GPs should test for microalbuminuria to find patients at risk of cardiovascular and renal problems, experts say.
The call comes after data presented at the European meeting of Hypertension in Milan last week showed that too few UK GPs check microalbuminuria.
A survey of doctors in the UK, France, Italy, Germany and Spain examined their awareness and behaviour in relation to microalbuminuria. A total of 800 GPs took part, including 130 from the UK.
Overall, the researchers found that awareness of microalbuminuria among GPs was low compared with cardiologists and diabetologists.
UK GPs were the least likely to use microalbuminuria to check renal function. Just 77 per cent of UK GPs did so, compared with 92 per cent of Italian GPs and 96 per cent of Spanish GPs.
Lead researcher Professor Hermann Haller, of the department of nephrology and hypertension at Hannover Medical School, said microalbuminuria was undervalued as a risk factor and diagnostic tool for cardiovascular and renal health.

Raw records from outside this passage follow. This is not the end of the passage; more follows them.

(* ===== verification/Elf.v ===== *)
(** * ELF images

    Models [kernel/fs/elf/elf_check.c] and [kernel/fs/elf/elf_load.c]: the check
    of the header, and the two loaders, which map frames for the segments of an
    image into an address space and copy the segments through the kernel's window
    on physical memory.  The image is the list of bytes of the buffer it was read
    into; an access behind its end is a [Fault], as is an access to physical
    memory behind the last frame. *)

From stdpp Require Import base numbers list gmap.
From Stdlib Require Import ZArith Lia.
From S2P Require Import Prelude CString Bytes Pmm Mmu.

#[local] Open Scope Z_scope.

Definition EI_CLASS : Z := 4.
Definition ELFCLASS32 : Z := 1.
Definition ELFCLASS64 : Z := 2.
Definition EM_386 : Z := 3.
Definition EM_X86_64 : Z := 62.
Definition PT_LOAD : Z := 1.

#[local] Open Scope kernel_scope.

(** A field of [n] bytes at offset [off] of the image. *)
Definition field {S} (n : nat) (image : list Z) (off : Z) : kM S Z :=
  if (0 <=? off) && (off + Z.of_nat n <=? Z.of_nat (length image)) then kret (rd n image off) else kfault.

(** ** Headers *)

(** The members that are used of [elf32_ehdr_t] / [elf64_ehdr_t] and of
    [elf32_phdr_t] / [elf64_phdr_t]. *)
Record elf_ehdr := mk_ehdr { e_entry : Z; e_phoff : Z; e_phnum : Z }.
Record elf_phdr := mk_phdr { p_offset : Z; p_vaddr : Z; p_filesz : Z; p_memsz : Z }.

Definition elf32_ehdr {S} (image : list Z) : kM S elf_ehdr :=
  let* entry := field 4 image 24 in
  let* phoff := field 4 image 28 in
  let* phnum := field 2 image 44 in
  kret (mk_ehdr entry phoff phnum).
Definition elf64_ehdr {S} (image : list Z) : kM S elf_ehdr :=
  let* entry := field 8 image 24 in
  let* phoff := field 8 image 32 in
  let* phnum := field 2 image 56 in
  kret (mk_ehdr entry phoff phnum).
(** [ph\[i\]], if it is a [PT_LOAD] *)
Definition elf32_phdr {S} (image : list Z) (phoff i : Z) : kM S (option elf_phdr) :=
  let base := phoff + 32 * i in
  let* type := field 4 image base in
  if negb (type =? PT_LOAD) then kret None
  else
    let* vaddr := field 4 image (base + 8) in
    let* memsz := field 4 image (base + 20) in
    let* filesz := field 4 image (base + 16) in
    let* offset := field 4 image (base + 4) in
    kret (Some (mk_phdr offset vaddr filesz memsz)).
Definition elf64_phdr {S} (image : list Z) (phoff i : Z) : kM S (option elf_phdr) :=
  let base := phoff + 56 * i in
  let* type := field 4 image base in
  if negb (type =? PT_LOAD) then kret None
  else
    let* vaddr := field 8 image (base + 16) in
    let* memsz := field 8 image (base + 40) in
    let* filesz := field 8 image (base + 32) in
    let* offset := field 8 image (base + 8) in
    kret (Some (mk_phdr offset vaddr filesz memsz)).

(** The word size of a well-formed image, or -1. *)
Definition elf_validate {S} (image : option (list Z)) : kM S Z :=
  match image with
  | None => kret (-1)
  | Some image =>
      let* m0 := field 1 image 0 in
      if negb (m0 =? 127) then kret (-1)
      else let* m1 := field 1 image 1 in
      if negb (m1 =? 69) then kret (-1)
      else let* m2 := field 1 image 2 in
      if negb (m2 =? 76) then kret (-1)
      else let* m3 := field 1 image 3 in
      if negb (m3 =? 70) then kret (-1)
      else
        let* class := field 1 image EI_CLASS in
        if class =? ELFCLASS32 then
          let* machine := field 2 image 18 in
          if negb (machine =? EM_386) then kret (-1)
          else
            let* phnum := field 2 image 44 in
            kret (if phnum =? 0 then -1 else 32)
        else if class =? ELFCLASS64 then
          let* machine := field 2 image 18 in
          if negb (machine =? EM_X86_64) then kret (-1)
          else
            let* phnum := field 2 image 56 in
            kret (if phnum =? 0 then -1 else 64)
        else kret (-1)
  end.
Definition elf32_validate {S} (image : option (list Z)) : kM S Z :=
  let* c := elf_validate image in kret (if c =? 32 then 0 else -1).

(** ** Bytes of physical memory *)

(** A byte of a 64-bit word. *)
Definition get_byte (m : Z → Z) (a : Z) : Z := Z.land (Z.shiftr (m (a - a mod 8)) (8 * (a mod 8))) 255.
Definition set_byte (a v : Z) (m : Z → Z) : Z → Z :=
  let i := 8 * (a mod 8) in
  set_word (a - a mod 8) (Z.lor (Z.ldiff (m (a - a mod 8)) (Z.shiftl 255 i)) (Z.shiftl (u8 v) i)) m.
Fixpoint set_bytes (a : Z) (l : list Z) (m : Z → Z) : Z → Z :=
  match l with [] => m | v :: l => set_bytes (a + 1) l (set_byte a v m) end.

(** Bytes written through the window at [PHYSMAP_BASE], which shows every frame. *)
Definition phys_write (a : Z) (l : list Z) : kM mmu unit :=
  let* s := kget in
  if (0 <=? a) && (a + Z.of_nat (length l) <=? total_frames (mm_pmm s) * 4096)
  then kmodify (with_mm_word (set_bytes a l (mm_word s))) else kfault.

(** [PAGE_FRAME( *page)] of the page of a virtual address, or NULL. *)
Definition page_base (pd v : Z) : kM mmu (option Z) :=
  let* o := get_page v false pd in
  match o with None => kret None | Some p => let* e := load p in kret (Some (PAGE_FRAME e)) end.

(** The loop that copies [bytes_left] bytes of the image to [dest_va], page by
    page; [None] is [return -1]. *)
Fixpoint copy_segment (fuel : nat) (image : list Z) (pd src dest_va bytes_left : Z) : kM mmu (option Z) :=
  match fuel with
  | O => λ _, NoFuel
  | S fuel =>
      if 0 <? bytes_left then
        let va_offset := dest_va mod 4096 in
        let to_copy := Z.min (4096 - va_offset) bytes_left in
        let* o := page_base pd dest_va in
        match o with
        | None => kret None
        | Some f =>
            if (0 <=? src) && (src + to_copy <=? Z.of_nat (length image)) then
              phys_write (f + va_offset) (slice (Z.to_nat to_copy) image src) ;;;
              copy_segment fuel image pd (src + to_copy) (u64 (dest_va + to_copy)) (bytes_left - to_copy)
            else kfault
        end
      else kret (Some dest_va)
  end.

(** The loop that zeroes what the file does not fill. *)
Fixpoint zero_segment (fuel : nat) (pd dest_va bss_left : Z) : kM mmu (option Z) :=
  match fuel with
  | O => λ _, NoFuel
  | S fuel =>
      if 0 <? bss_left then
        let va_offset := dest_va mod 4096 in
        let to_zero := Z.min (4096 - va_offset) bss_left in
        let* o := page_base pd dest_va in
        match o with
        | None => kret None
        | Some f =>
            phys_write (f + va_offset) (replicate (Z.to_nat to_zero) 0) ;;;
            zero_segment fuel pd (u64 (dest_va + to_zero)) (bss_left - to_zero)
        end
      else kret (Some dest_va)
  end.

(** Pages that a loop over [n] bytes can touch, and one more. *)
Definition chunks (n : Z) : nat := Z.to_nat (n / 4096 + 3).

(** The two loops, of both loaders. *)
Definition fill_segment (image : list Z) (pd : Z) (ph : elf_phdr) : kM mmu bool :=
  let* o := copy_segment (chunks (p_filesz ph)) image pd (p_offset ph) (p_vaddr ph) (p_filesz ph) in
  match o with
  | None => kret false
  | Some dest_va =>
      if p_filesz ph <? p_memsz ph then
        let* o := zero_segment (chunks (p_memsz ph - p_filesz ph)) pd dest_va (p_memsz ph - p_filesz ph) in
        kret (match o with Some _ => true | None => false end)
      else kret true
  end.

(** ** 32-bit images *)

(** The body of the mapping loop.  [frame] is never [(uintptr_t)-1]: the value of
    [pmm_first_free] has 32 bits. *)
Definition map32_page (pd v : Z) : kM mmu unit :=
  let* o := get_page v true pd in
  match o with
  | None => kfault
  | Some page =>
      let* e := load page in
      if negb (has_flag e MMU_PRESENT) then
        let* frame := pm pmm_first_free in
        store page (PAGE_SET_FRAME e (frame * 4096)) ;;;
        let* e := load page in
        store page (PAGE_SET_FLAGS e 7) ;;;
        pm (frame_add_ref frame)
      else store page (PAGE_SET_FLAGS e 7)
  end.
Fixpoint map32_pages (fuel : nat) (pd v stop : Z) : kM mmu unit :=
  match fuel with
  | O => λ _, NoFuel
  | S fuel => if v <? stop then map32_page pd v ;;; map32_pages fuel pd (v + 4096) stop else kret tt
  end.
Fixpoint elf32_segments (n : nat) (i : Z) (image : list Z) (phoff pd : Z) : kM mmu Z :=
  match n with
  | O => kret 0
  | S n =>
      let* o := elf32_phdr image phoff i in
      match o with
      | None => elf32_segments n (i + 1) image phoff pd
      | Some ph =>
          let first := Z.ldiff (p_vaddr ph) 4095 in
          map32_pages (pages first (p_vaddr ph + p_memsz ph)) pd first (p_vaddr ph + p_memsz ph) ;;;
          let* ok := fill_segment image pd ph in
          if ok then elf32_segments n (i + 1) image phoff pd else kret (-1)
      end
  end.
Definition elf32_load_segments (image : list Z) (pd : Z) : kM mmu Z :=
  if pd =? 0 then kret (-1)
  else
    let* eh := elf32_ehdr image in
    elf32_segments (Z.to_nat (e_phnum eh)) 0 image (e_phoff eh) pd.

(** ** 64-bit images *)

(** The body of the mapping loop; [false] is [return -1]. *)
Definition map64_page (pd v : Z) : kM mmu bool :=
  let* frame_idx := pm pmm_first_free in
  if frame_idx =? NO_FRAME then kret false
  else
    pm (pmm_set_frame frame_idx) ;;;
    let phys := frame_idx * 4096 in
    kmodify (λ s, with_mm_word (zero_page phys (mm_word s)) s) ;;;
    let* r := mmu_map_page pd v phys 7 in
    if negb (r =? 0) then kret false
    else pm (frame_add_ref frame_idx) ;;; kret true.
(** Every turn takes a frame: with more turns than there are frames, the loop ends
    for every range, one that wraps around too. *)
Fixpoint map64_pages (fuel : nat) (pd v stop : Z) : kM mmu bool :=
  match fuel with
  | O => λ _, NoFuel
  | S fuel =>
      if v <? stop then
        let* ok := map64_page pd v in
        if ok then map64_pages fuel pd (u64 (v + 4096)) stop else kret false
      else kret true
  end.
Definition map_fuel (s : mmu) : nat := S (Z.to_nat (total_frames (mm_pmm s))).
(** The body of the loop over the program headers for a [PT_LOAD]. *)
Definition load64_segment (image : list Z) (pd : Z) (ph : elf_phdr) : kM mmu bool :=
  let* s := kget in
  let* ok := map64_pages (map_fuel s) pd (Z.ldiff (p_vaddr ph) 4095) (u64 (p_vaddr ph + p_memsz ph)) in
  if ok then fill_segment image pd ph else kret false.
Fixpoint elf64_segments (n : nat) (i : Z) (image : list Z) (phoff pd : Z) : kM mmu Z :=
  match n with
  | O => kret 0
  | S n =>
      let* o := elf64_phdr image phoff i in
      match o with
      | None => elf64_segments n (i + 1) image phoff pd
      | Some ph =>
          let* ok := load64_segment image pd ph in
          if ok then elf64_segments n (i + 1) image phoff pd else kret (-1)
      end
  end.
Definition elf64_load_segments (image : list Z) (pd : Z) : kM mmu Z :=
  if pd =? 0 then kret (-1)
  else
    let* eh := elf64_ehdr image in
    elf64_segments (Z.to_nat (e_phnum eh)) 0 image (e_phoff eh) pd.

(** ** Both *)

Record elf_load_result := mk_res { r_entry : Z; r_stack_top : Z }.
(** The result is [None] where [*out] is left as it was. *)
Definition elf_load_image_from_buffer (image : list Z) (pd : Z) : kM mmu (Z * option elf_load_result) :=
  if pd =? 0 then kret (-1, None)
  else
    let* class := field 1 image EI_CLASS in
    if class =? ELFCLASS32 then
      let* eh := elf32_ehdr image in
      let* r := elf32_load_segments image pd in
      kret (r, Some (mk_res (e_entry eh) 3221221376))
    else if class =? ELFCLASS64 then
      let* eh := elf64_ehdr image in
      let* r := elf64_load_segments image pd in
      kret (r, Some (mk_res (e_entry eh) 140737488351232))
    else kret (-1, None).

'There should be more analysis of microalbuminuria in general practice. There is a need for more education; most doctors do not realise that it is a very good tool for assessing stroke risk.'
Professor Luis Ruilope, head of the hypertension unit at Octubre Hospital, Madrid, said: 'In patients with microalbuminuria, cardiovascular risk is elevated and they have an increased risk of reaching end-stage renal disease.
'Microalbuminuria has to be considered a marker of organ damage. It is also extremely cost-effective.'
Professor Eberhard Ritz, from the University of Heidelberg in Germany, said early changes in albuminuria should be used to predict diabetes.
Up to 25 per cent of diabetics have high levels of microalbuminuria when they are diagnosed, he said.
Professor Giancarlo Viberti, from King's College, London, added that research was under way to explore whether treatment with olmesartan, an angiotensin antagonist, could prevent or slow down the occurrence of microalbuminuria in at-risk type-2 diabetics.